§ **AIM OF THE EXERCISE**:
All lines from the first one in the listing below to the one holding "SeasonStats.goals SeasonStats.assists SeasonStats.clean_sheets", inclusive, are to be copied exactly.

DATA RECORDS: Begin

Lemma LinkItem_roundtrip x : LinkItem.validate (LinkItem.dump x) = Some x.
Proof.
  destruct x as [t u i]. unfold LinkItem.validate, LinkItem.dump.
  rewrite (required_str_dump "title" _ t) by reflexivity.
  rewrite (required_str_dump "url" _ u) by reflexivity.
  rewrite (optional_str_dump "icon" _ _ i) by reflexivity.
  reflexivity.
Qed.

Lemma SeasonStats_roundtrip x : SeasonStats.validate (SeasonStats.dump x) = Some x.
Proof.
  destruct x. unfold SeasonStats.validate, SeasonStats.dump.
  cbn [SeasonStats.season SeasonStats.club SeasonStats.league SeasonStats.games
       SeasonStats.goals SeasonStats.assists SeasonStats.clean_sheets SeasonStats.minutes].
  rewrite (required_str_dump "season" _ season) by reflexivity.
  rewrite (optional_str_dump "club" _ _ club) by reflexivity.
  rewrite (optional_str_dump "league" _ _ league) by reflexivity.
  rewrite (optional_int_dump "games" _ _ games) by reflexivity.
  rewrite (optional_int_dump "goals" _ _ goals) by reflexivity.
  rewrite (optional_int_dump "assists" _ _ assists) by reflexivity.
  rewrite (optional_int_dump "clean_sheets" _ _ clean_sheets) by reflexivity.
  rewrite (optional_int_dump "minutes" _ _ minutes) by reflexivity.
  reflexivity.
Qed.

Lemma Testimonial_roundtrip x : Testimonial.validate (Testimonial.dump x) = Some x.
Proof.
  destruct x. unfold Testimonial.validate, Testimonial.dump.
  cbn [Testimonial.player_slug Testimonial.author Testimonial.role Testimonial.quote].
  rewrite (required_str_dump "player_slug" _ player_slug) by reflexivity.
  rewrite (optional_str_dump "author" _ _ author) by reflexivity.
  rewrite (optional_str_dump "role" _ _ role) by reflexivity.
  rewrite (required_str_dump "quote" _ quote) by reflexivity.
  reflexivity.
Qed.

Lemma Player_roundtrip ve x :
  Player.validated ve x -> Player.validate ve (Player.dump x) = Some x.
Proof.
  destruct x. unfold Player.validated, Player.validate, Player.dump.
  cbn [Player.slug Player.name Player.position Player.age Player.country
       Player.current_club Player.league Player.photo_url Player.highlight_title
       Player.highlight_url Player.highlight_description Player.height_cm
       Player.weight_kg Player.dominant_foot Player.main_position
       Player.secondary_positions Player.past_clubs Player.bio Player.links
       Player.stats Player.contact_email].
  intros Hv.
  rewrite (required_str_dump "slug" _ slug) by reflexivity.
  rewrite (required_str_dump "name" _ name) by reflexivity.
  rewrite (required_str_dump "position" _ position) by reflexivity.
  rewrite (optional_int_dump "age" _ _ age) by reflexivity.
  rewrite (optional_str_dump "country" _ _ country) by reflexivity.
  rewrite (optional_str_dump "current_club" _ _ current_club) by reflexivity.
  rewrite (optional_str_dump "league" _ _ league) by reflexivity.
  rewrite (optional_str_dump "photo_url" _ _ photo_url) by reflexivity.
  rewrite (optional_str_dump "highlight_title" _ _ highlight_title) by reflexivity.
  rewrite (optional_str_dump "highlight_url" _ _ highlight_url) by reflexivity.
  rewrite (optional_str_dump "highlight_description" _ _ highlight_description)
    by reflexivity.
  rewrite (optional_int_dump "height_cm" _ _ height_cm) by reflexivity.
  rewrite (optional_int_dump "weight_kg" _ _ weight_kg) by reflexivity.
  rewrite (optional_str_dump "dominant_foot" _ _ dominant_foot) by reflexivity.
  rewrite (optional_str_dump "main_position" _ _ main_position) by reflexivity.
  rewrite (optional_list_dump VStr Field.str_elem "secondary_positions" _ _
             secondary_positions) by first [reflexivity | intros; reflexivity].
  rewrite (optional_list_dump VStr Field.str_elem "past_clubs" _ _ past_clubs)
    by first [reflexivity | intros; reflexivity].
  rewrite (optional_str_dump "bio" _ _ bio) by reflexivity.
  rewrite (optional_list_dump (fun l => VDoc (model_dump l)) Field.model_elem
             "links" _ _ links) by first [reflexivity | intros; apply LinkItem_roundtrip].
  rewrite (optional_list_dump (fun l => VDoc (model_dump l)) Field.model_elem
             "stats" _ _ stats) by first [reflexivity | intros; apply SeasonStats_roundtrip].
  rewrite (optional_email_dump ve "contact_email" _ _ contact_email)
    by first [exact Hv | reflexivity].
  reflexivity.
Qed.

Lemma Testimonial_validate_slug d t :
  Testimonial.validate d = Some t ->
  Doc.get "player_slug" d = Some (VStr (Testimonial.player_slug t)).
Proof.
  unfold Testimonial.validate, Field.required_str.
  destruct (Doc.get "player_slug" d) as [[]|]; try discriminate.
  cbn. intros H.
  destruct (Field.optional_str "author" None d); [|discriminate].
  destruct (Field.optional_str "role" None d); [|discriminate].
  cbn in H. destruct (Doc.get "quote" d) as [[]|]; try discriminate.
  cbn in H. injection H as <-. reflexivity.
Qed.

(* ===================================================================== *)
(** * Lemmas on the store *)
(* ===================================================================== *)

Lemma collection_insert_same name doc d :
  Mongo.collection name (snd (Mongo.insert_one name doc d))
  = (Mongo.collection name d ++ [("_id", VObjectId (next_oid d)) :: doc])%list.
Proof.
  unfold Mongo.insert_one, Mongo.collection at 1. cbn.
  rewrite lookup_insert_eq. reflexivity.
Qed.

Lemma collection_insert_other name name' doc d :
  name <> name' ->
  Mongo.collection name' (snd (Mongo.insert_one name doc d)) = Mongo.collection name' d.
Proof.
  intros Hne. unfold Mongo.insert_one, Mongo.collection at 1. cbn.
  rewrite lookup_insert_ne by exact Hne. reflexivity.
Qed.

Lemma find_insert_same name field s doc d :
  Mongo.find name field s (snd (Mongo.insert_one name doc d))
  = (Mongo.find name field s d
     ++ (if Mongo.matches field s (("_id", VObjectId (next_oid d)) :: doc)
         then [("_id", VObjectId (next_oid d)) :: doc] else []))%list.
Proof.
  unfold Mongo.find. rewrite collection_insert_same, List.filter_app. reflexivity.
Qed.

Lemma find_insert_other name name' field s doc d :
  name <> name' ->
  Mongo.find name' field s (snd (Mongo.insert_one name doc d)) = Mongo.find name' field s d.
Proof.
  intros Hne. unfold Mongo.find. rewrite collection_insert_other by exact Hne. reflexivity.
Qed.

Lemma Player_dump_slug_matches p oid :
  Mongo.matches "slug" (Player.slug p) (("_id", VObjectId oid) :: Player.dump p) = true.
Proof. unfold Mongo.matches. cbn. apply String.eqb_refl. Qed.

Lemma matches_valid_testimonial slug doc t :
  Testimonial.validate (Doc.pop "_id" doc) = Some t ->
  Mongo.matches "player_slug" slug doc = String.eqb (Testimonial.player_slug t) slug.
Proof.
  intros H. apply Testimonial_validate_slug in H.
  rewrite Doc_get_pop_ne in H by discriminate.
  unfold Mongo.matches. rewrite H. reflexivity.
Qed.

Lemma testimonials_valid_empty : testimonials_valid Mongo.empty.
Proof. constructor. Qed.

DATA RECORDS: End

§ **WRITTEN SOLUTION**:
Lemma LinkItem_roundtrip x : LinkItem.validate (LinkItem.dump x) = Some x.
Proof.
  destruct x as [t u i]. unfold LinkItem.validate, LinkItem.dump.
  rewrite (required_str_dump "title" _ t) by reflexivity.
  rewrite (required_str_dump "url" _ u) by reflexivity.
  rewrite (optional_str_dump "icon" _ _ i) by reflexivity.
  reflexivity.
Qed.

Lemma SeasonStats_roundtrip x : SeasonStats.validate (SeasonStats.dump x) = Some x.
Proof.
  destruct x. unfold SeasonStats.validate, SeasonStats.dump.
  cbn [SeasonStats.season SeasonStats.club SeasonStats.league SeasonStats.games
       SeasonStats.goals SeasonStats.assists SeasonStats.clean_sheets SeasonStats.minutes].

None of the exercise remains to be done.